[Dataset entries]
::::

(* ===== verification/PathComponents.v ===== *)
(** * Paths as components

    [Path::components] and the methods that compare paths by them: equality,
    order, [starts_with] and [strip_prefix]. *)

From Stdlib Require Import Sorted.
From S2P Require Import Prelude Utf8 RustStr UnixPath.

Inductive Component := RootDir | CurDir | ParentDir | Normal (name : str).
#[export] Instance component_eq_dec : EqDecision Component.
Proof. solve_decision. Defined.

(** [Component::as_os_str]. *)
Definition component_text (c : Component) : str :=
  match c with RootDir => [separator] | CurDir => lit "." | ParentDir => lit ".." | Normal name => name end.

(** The component a segment between slashes is; [leading] says it begins a
    relative path. *)
Definition segment_component (leading : bool) (segment : str) : option Component :=
  if segment =s [] then None
  else if segment =s lit "." then if leading then Some CurDir else None
  else if segment =s lit ".." then Some ParentDir
  else Some (Normal segment).

Definition option_list {A} (o : option A) : list A := match o with Some a => [a] | None => [] end.

Fixpoint body_components (leading : bool) (segments : list str) : list Component :=
  match segments with
  | [] => []
  | segment :: segments => option_list (segment_component leading segment) ++ body_components false segments
  end.

Definition components (p : str) : list Component :=
  let '(absolute, segments) := path_segments p in
  (if absolute then [RootDir] else []) ++ body_components (negb absolute) segments.

(** ** Order and equality *)

Definition component_compare (a b : Component) : comparison :=
  match a, b with
  | RootDir, RootDir | CurDir, CurDir | ParentDir, ParentDir => Eq
  | RootDir, _ => Lt | _, RootDir => Gt
  | CurDir, _ => Lt | _, CurDir => Gt
  | ParentDir, _ => Lt | _, ParentDir => Gt
  | Normal a, Normal b => str_compare a b
  end.
(** Reading key by key: an unwritten or ill-typed option of the strict family
    follows [strict], and the emitted module, the resolver and
    [resolveJsonModule] follow the target and one another. *)
Lemma normalize_reads_keys config_dir options :
  NoDup options.*1 ->
  let '(normalized, diagnostics) := normalize_compiler_options (Some options) config_dir in
  same_options normalized (options_by_key (fun key => map_get key options) config_dir)
  /\ diagnostics = concat (map (entry_diagnostics config_dir) options).
Proof.
  intros Hnd. unfold normalize_compiler_options.
  pose proof (foldl_so_far config_dir options [] start [] (fun slot _ => holds_start config_dir slot) Hnd) as [Hp Hd].
  destruct (foldl (apply_entry config_dir) (start, []) options) as [p diagnostics]. cbn [fst snd app] in Hp, Hd.
  split; [|exact Hd]. pose proof (finish_target config_dir options p Hp) as (Ht & He & Hr).
  assert (settled_emit_module p = emit_module (finish p) /\ settled_resolution p = module_resolution (finish p)
          /\ target (normalized p) = target (finish p)) as (He' & Hr' & Ht') by (by destruct (finish_fields p) as [f ->]).
  split_and!.
  - intros f. rewrite finish_flag. pose proof (so_far_flag config_dir options p strict Hp) as Hs.
    pose proof (so_far_flag config_dir options p es_module_interop Hp) as Hi.
    pose proof (so_far_flag config_dir options p f Hp) as Hf. pose proof (Hp UnreachableCode eq_refl) as [Ha Hrep].
    cbn [flag_slot] in Hs, Hi. cbn [flag options_by_key]. destruct f; cbn [flag_slot default_flag settled_flag flag_by_key] in *;
      rewrite ?Hs, ?Hi, ?Hf, ?Ha, ?Hrep, ?He', ?Hr', ?Ht', ?Ht, ?He, ?Hr; done.
  - intros n. pose proof (Hp (Names n) eq_refl) as H. unfold holds in H. cbn [jsx_names options_by_key]. rewrite <- H.
    by destruct (finish_fields p) as [f ->].
  - unfold options_by_key. rewrite <- Ht, <- He, <- Hr. destruct (finish_fields p) as [f ->].
    unfold set_jsx_names, set_flag. f_equal; try done;
      first [exact (Hp UnusedLabels eq_refl)|exact (proj1 (Hp EmittedModule eq_refl))|exact (Hp Jsx eq_refl)
            |exact (Hp CheckJs eq_refl)|exact (Hp Detection eq_refl)|exact (Hp Lib eq_refl)|exact (Hp Paths eq_refl)
            |exact (Hp BaseUrl eq_refl)|exact (Hp TypeRoots eq_refl)|exact (Hp Types eq_refl)|exact (Hp CustomConditions eq_refl)].
Qed.

(** The defaults of [resolveJsonModule] follow the module too: with [node20] it
    is on under the resolver [node16]. And [esModuleInterop] overrides what is
    written of [allowSyntheticDefaultImports]. *)
Lemma node20_reads_json config_dir :
  let o := fst (normalize_compiler_options (Some [(lit "module", VString (lit "node20"))]) config_dir) in
  module_resolution o = Node16 /\ flag o resolve_json_module = true.
Proof. vm_compute. done. Qed.

Lemma interop_allows_synthetic config_dir :
  let o := fst (normalize_compiler_options
    (Some [(lit "esModuleInterop", VBool true); (lit "allowSyntheticDefaultImports", VBool false)]) config_dir) in
  flag o allow_synthetic_default_imports = true.
Proof. vm_compute. done. Qed.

::::

[AIM OF THE TASK]
Exactly as shown above, return every record.

[TASK OUTPUT]
(* ===== verification/PathComponents.v ===== *)
(** * Paths as components

    [Path::components] and the methods that compare paths by them: equality,
    order, [starts_with] and [strip_prefix]. *)

From Stdlib Require Import Sorted.
From S2P Require Import Prelude Utf8 RustStr UnixPath.

Inductive Component := RootDir | CurDir | ParentDir | Normal (name : str).
#[export] Instance component_eq_dec : EqDecision Component.
Proof. solve_decision. Defined.

(** [Component::as_os_str]. *)
Definition component_text (c : Component) : str :=
  match c with RootDir => [separator] | CurDir => lit "." | ParentDir => lit ".." | Normal name => name end.

(** The component a segment between slashes is; [leading] says it begins a
    relative path. *)
Definition segment_component (leading : bool) (segment : str) : option Component :=
  if segment =s [] then None
  else if segment =s lit "." then if leading then Some CurDir else None
  else if segment =s lit ".." then Some ParentDir
  else Some (Normal segment).

Definition option_list {A} (o : option A) : list A := match o with Some a => [a] | None => [] end.

Fixpoint body_components (leading : bool) (segments : list str) : list Component :=
  match segments with
  | [] => []
  | segment :: segments => option_list (segment_component leading segment) ++ body_components false segments
  end.

Definition components (p : str) : list Component :=
  let '(absolute, segments) := path_segments p in
  (if absolute then [RootDir] else []) ++ body_components (negb absolute) segments.

(** ** Order and equality *)

Definition component_compare (a b : Component) : comparison :=
  match a, b with
  | RootDir, RootDir | CurDir, CurDir | ParentDir, ParentDir => Eq
  | RootDir, _ => Lt | _, RootDir => Gt
  | CurDir, _ => Lt | _, CurDir => Gt
  | ParentDir, _ => Lt | _, ParentDir => Gt
  | Normal a, Normal b => str_compare a b
  end.
(** Reading key by key: an unwritten or ill-typed option of the strict family
    follows [strict], and the emitted module, the resolver and
    [resolveJsonModule] follow the target and one another. *)
Lemma normalize_reads_keys config_dir options :
  NoDup options.*1 ->
  let '(normalized, diagnostics) := normalize_compiler_options (Some options) config_dir in
  same_options normalized (options_by_key (fun key => map_get key options) config_dir)
  /\ diagnostics = concat (map (entry_diagnostics config_dir) options).
Proof.
  intros Hnd. unfold normalize_compiler_options.
  pose proof (foldl_so_far config_dir options [] start [] (fun slot _ => holds_start config_dir slot) Hnd) as [Hp Hd].
  destruct (foldl (apply_entry config_dir) (start, []) options) as [p diagnostics]. cbn [fst snd app] in Hp, Hd.
  split; [|exact Hd]. pose proof (finish_target config_dir options p Hp) as (Ht & He & Hr).
  assert (settled_emit_module p = emit_module (finish p) /\ settled_resolution p = module_resolution (finish p)
          /\ target (normalized p) = target (finish p)) as (He' & Hr' & Ht') by (by destruct (finish_fields p) as [f ->]).
  split_and!.
  - intros f. rewrite finish_flag. pose proof (so_far_flag config_dir options p strict Hp) as Hs.
    pose proof (so_far_flag config_dir options p es_module_interop Hp) as Hi.
    pose proof (so_far_flag config_dir options p f Hp) as Hf. pose proof (Hp UnreachableCode eq_refl) as [Ha Hrep].
    cbn [flag_slot] in Hs, Hi. cbn [flag options_by_key]. destruct f; cbn [flag_slot default_flag settled_flag flag_by_key] in *;
      rewrite ?Hs, ?Hi, ?Hf, ?Ha, ?Hrep, ?He', ?Hr', ?Ht', ?Ht, ?He, ?Hr; done.
  - intros n. pose proof (Hp (Names n) eq_refl) as H. unfold holds in H. cbn [jsx_names options_by_key]. rewrite <- H.
    by destruct (finish_fields p) as [f ->].
  - unfold options_by_key. rewrite <- Ht, <- He, <- Hr. destruct (finish_fields p) as [f ->].
    unfold set_jsx_names, set_flag. f_equal; try done;
      first [exact (Hp UnusedLabels eq_refl)|exact (proj1 (Hp EmittedModule eq_refl))|exact (Hp Jsx eq_refl)
            |exact (Hp CheckJs eq_refl)|exact (Hp Detection eq_refl)|exact (Hp Lib eq_refl)|exact (Hp Paths eq_refl)
            |exact (Hp BaseUrl eq_refl)|exact (Hp TypeRoots eq_refl)|exact (Hp Types eq_refl)|exact (Hp CustomConditions eq_refl)].
Qed.

(** The defaults of [resolveJsonModule] follow the module too: with [node20] it
    is on under the resolver [node16]. And [esModuleInterop] overrides what is
    written of [allowSyntheticDefaultImports]. *)
Lemma node20_reads_json config_dir :
  let o := fst (normalize_compiler_options (Some [(lit "module", VString (lit "node20"))]) config_dir) in
  module_resolution o = Node16 /\ flag o resolve_json_module = true.
Proof. vm_compute. done. Qed.

Lemma interop_allows_synthetic config_dir :
  let o := fst (normalize_compiler_options
    (Some [(lit "esModuleInterop", VBool true); (lit "allowSyntheticDefaultImports", VBool false)]) config_dir) in
  flag o allow_synthetic_default_imports = true.
Proof. vm_compute. done. Qed.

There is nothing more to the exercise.